Il colloquio facilita la modulazione e condivisione delle emozioni, la comunicazione, il passaggio di informazioni.

Stimola l’accettazione della situazione e delle limitazioni che essa comporta, favorendo una nuova organizzazione.

Favorisce l’attivazione di risorse familiari e individuali.

Cosa fare nelle fasi iniziali

E’ necessario fornire al paziente e ai suoi familiari uno spazio in cui raccogliere informazioni, chiarire dubbi, analizzare emozioni, vissuti, comportamenti e relazioni interpersonali.

Può essere utile visionare insieme materiale informativo e video, interrompendo per ogni chiarimento e ogni dubbio, e lasciare del tempo per elaborare le informazioni.

Anche la sala d’aspetto può essere un luogo strategico di preparazione.

Può essere realizzata in modo che il nuovo gruppo famiglia incontri altri pazienti che hanno già attraversato il percorso di cura e ne sono usciti con un trapianto e che, complici con il personale, possano raccontarsi ai nuovi arrivati.

Soprattutto nelle fasi di shock e rabbia sono utili storie e vissuti per interrompere l’ansia e instaurare un ascolto positivo in cui il paziente accetta il patteggiamento e una nuova organizzazione.

Dopo l’accettazione

Quando il paziente mostra di aver accettato il cambiamento si può iniziare a formulare domande sulle sue conoscenze in materia di trapianto e dargli le informazioni giuste e dettagliate.

Dovrà anche chiedere e parlarne apertamente in famiglia e anche nel gruppo di amici o colleghi.

E’ importante capisca che condividere un problema è vederlo sotto un’altra ottica, ridimensionarlo, farlo uscire da noi e affrontarlo.

Il programma di cura va analizzato e condiviso in ogni dettaglio.

Non è importante arrivare velocemente all’inserimento in lista, ma arrivarci con consapevolezza, avendo affrontato e risolto ogni dubbio, ostacolo fisico e psicologico.

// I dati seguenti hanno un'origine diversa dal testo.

Definition get : Op ContactResolverPrivate := fun d => (d, d, []).
Definition modify (f : ContactResolverPrivate -> ContactResolverPrivate) : Op unit :=
  fun d => (tt, f d, []).
Definition call (r : Request) : Op unit := fun d => (tt, d, [Call r]).
Definition emit (s : Signal) : Op unit := fun d => (tt, d, [Emit s]).

Declare Scope op_scope.
Delimit Scope op_scope with op.
Notation "x <- m ;; k" := (bind m (fun x => k))
  (at level 100, m at next level, right associativity) : op_scope.
Notation "m ;;; k" := (bind m (fun _ => k))
  (at level 100, right associativity) : op_scope.
Local Open Scope op_scope.

(** [foreach (const Event &event, l) body]. *)
Fixpoint foreach {A} (l : list A) (body : A -> Op unit) : Op unit :=
  match l with
  | [] => ret tt
  | x :: rest => body x ;;; foreach rest body
  end.

Definition state_of {A} (r : A * ContactResolverPrivate * list Action) :=
  snd (fst r).
Definition value_of {A} (r : A * ContactResolverPrivate * list Action) : A :=
  fst (fst r).
Definition output_of {A} (r : A * ContactResolverPrivate * list Action) :=
  snd r.

Arguments state_of {A} !r /.
Arguments value_of {A} !r /.
Arguments output_of {A} !r /.

(** ** SeasideCache, as the resolver sees it *)

Inductive DisplayLabelOrder : Type := FirstNameFirst | LastNameFirst.

Section Resolver.

(** The contact record held by a cache item. *)
Context {QContact : Type}.

Record CacheItem : Type := mkCacheItem {
  iid : Z;
  contact : QContact
}.

(** The synchronous lookups of SeasideCache and its label generator.  The
    cache is outside this repository; a value of this type is the cache
    at one moment. *)
Record SeasideCache : Type := mkCache {
  itemByPhoneNumber : string -> bool -> option CacheItem;
  itemByEmailAddress : string -> bool -> option CacheItem;
  itemByOnlineAccount : string -> string -> bool -> option CacheItem;
  generateDisplayLabel : QContact -> DisplayLabelOrder -> string;
  displayLabelOrder : DisplayLabelOrder
}.

(** [QString::toCaseFolded] of Qt, and the two helpers of commonutils.cpp
    that contactresolver.cpp calls; none of them is defined in
    contactresolver.cpp. *)
Variable toCaseFolded : string -> string.
Variable minimizePhoneNumber : string -> string.
Variable localUidComparesPhoneNumbers : string -> bool.

(** ** Address folding *)

Definition foldedAddress (localUid remoteUid : string) : UidPair :=
  if isEmpty localUid then
    let remote := minimizePhoneNumber remoteUid in
    let remote := if isEmpty remote then remoteUid else remote in
    (EmptyString, toCaseFolded remote)
  else (toCaseFolded localUid, toCaseFolded remoteUid).

Definition foldedEventAddress (localUid remoteUid : string) : UidPair :=
  if localUidComparesPhoneNumbers localUid then
    foldedAddress EmptyString remoteUid
  else (toCaseFolded localUid, toCaseFolded remoteUid).

(** The overload that takes an event. *)
Definition foldedEventAddressOf (event : Event) : UidPair :=
  foldedEventAddress (localUid event) (remoteUid event).

(** ** Requests *)

(** The request [resolveEvent] sends for a folded pair. *)
Definition requestFor (uidPair : UidPair) : Request :=
  if isEmpty (fst uidPair) then ResolvePhoneNumber (snd uidPair) true
  else if isEmpty (snd uidPair) then ResolveEmailAddress (fst uidPair) true
  else ResolveOnlineAccount (fst uidPair) (snd uidPair) true.

Definition resolveEvent (event : Event) : Op unit :=
  if isEmpty (localUid event) || isEmpty (remoteUid event) then ret tt
  else
    let uidPair := foldedEventAddressOf event in
    d <- get ;;
    if decide (uidPair ∈ requestedAddresses d) then ret tt
    else
      modify (fun d => set_requestedAddresses ({[uidPair]} ∪ requestedAddresses d) d) ;;;
      call (requestFor uidPair).

(** ** The contact-application pass *)

Definition lookupItem (cache : SeasideCache) (event : Event) : option CacheItem :=
  let localUid := localUid event in
  let remoteUid := remoteUid event in
  if localUidComparesPhoneNumbers localUid then
    itemByPhoneNumber cache remoteUid true
  else if isEmpty remoteUid then
    itemByEmailAddress cache localUid true
  else
    itemByOnlineAccount cache localUid remoteUid true.

(** The contact list that corresponds to the outcome of a lookup: one
    entry for a match, none otherwise. *)
Definition contactsFor (cache : SeasideCache) (item : option CacheItem)
    : list Contact :=
  match item with
  | Some item =>
      [(iid item, generateDisplayLabel cache (contact item) (displayLabelOrder cache))]
  | None => []
  end.

(** The body of the loop of [applyResolvedContacts]. *)
Definition applyContact (cache : SeasideCache) (event : Event) : Event :=
  match lookupItem cache event with
  | Some item =>
      let label :=
        generateDisplayLabel cache (contact item) (displayLabelOrder cache) in
      setContacts [(iid item, label)] event
  | None => setContacts [] event
  end.

(** A [const] member: it works on a copy of [events]. *)
Definition applyResolvedContacts (cache : SeasideCache)
    (d : ContactResolverPrivate) : list Event :=
  let resolved := events d in
  map (applyContact cache) resolved.

(** ** Completion *)

Definition checkIfResolved (cache : SeasideCache) : Op unit :=
  d <- get ;;
  if bool_decide (events d = []) then ret tt
  else if (resolvedAddresses d <? Z.of_nat (size (requestedAddresses d)))%Z then ret tt
  else
    let resolved := applyResolvedContacts cache d in
    modify (set_events []) ;;;
    emit (EventsResolved resolved) ;;;
    emit Finished.

(** Whether the completion check delivers in state [d]. *)
Definition due (d : ContactResolverPrivate) : bool :=
  negb (bool_decide (events d = []))
  && negb (resolvedAddresses d <? Z.of_nat (size (requestedAddresses d)))%Z.

(** The ResolveListener callback; its three arguments are not used. *)
Definition addressResolved (cache : SeasideCache) : Op unit :=
  modify (fun d => set_resolvedAddresses (resolvedAddresses d + 1)%Z d) ;;;
  checkIfResolved cache.

(** ** The public interface *)

(** [ContactResolver::events() const]. *)
Definition ContactResolver_events (cache : SeasideCache) : Op (list Event) :=
  d <- get ;; ret (applyResolvedContacts cache d).

Definition isResolving : Op bool :=
  d <- get ;; ret (negb (bool_decide (events d = []))).

Definition appendEvents (cache : SeasideCache) (l : list Event) : Op unit :=
  foreach l (fun event =>
    resolveEvent event ;;;
    modify (fun d => set_events (events d ++ [event]) d)) ;;;
  checkIfResolved cache.

Definition prependEvents (cache : SeasideCache) (l : list Event) : Op unit :=
  foreach l (fun event =>
    resolveEvent event ;;;
    modify (fun d => set_events (event :: events d) d)) ;;;
  checkIfResolved cache.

Se possibile si visionano insieme (o se ne consiglia la visione a casa) siti utili come quello del Centro Nazionale Trapianto, il CNT, in cui è presente una sezione dedicata al paziente e a contenuti a lui utili.

Conclusione

Fondamentale è avere la fiducia del paziente.

La persona coinvolta deve capire che se vuole chiedere e avere informazioni da altri centri può essere aiutato e indirizzato, evitandogli pellegrinaggi a volte dispendiosi.

Più coinvolgiamo in tutto il percorso il paziente e la sua famiglia prima, più avremo una persona collaborativa dopo.

Parlare della storia di malattia e delle eventuali familiarità con malattie genetiche ci serve per capire se ci sono criticità che possono mettere a rischio il trapianto.

Serve a capire se è in grado di affrontare l’intervento, l’attesa: soprattutto se saprà mantenere bene l’organo trapiantato affidandosi ai curanti e rispettando le prescrizioni terapeutiche, dietetiche e il nuovo stile di vita.

Durante il primo incontro va specificato che si tratta di una informazione generale, completa, ma sintetica

Deve essere subito dato un secondo appuntamento più strutturato, invitando, se non sono già presenti, anche familiari o amici interessati alla persona che abbiamo in cura. Per iniziare il percorso descritto nella maniera migliore.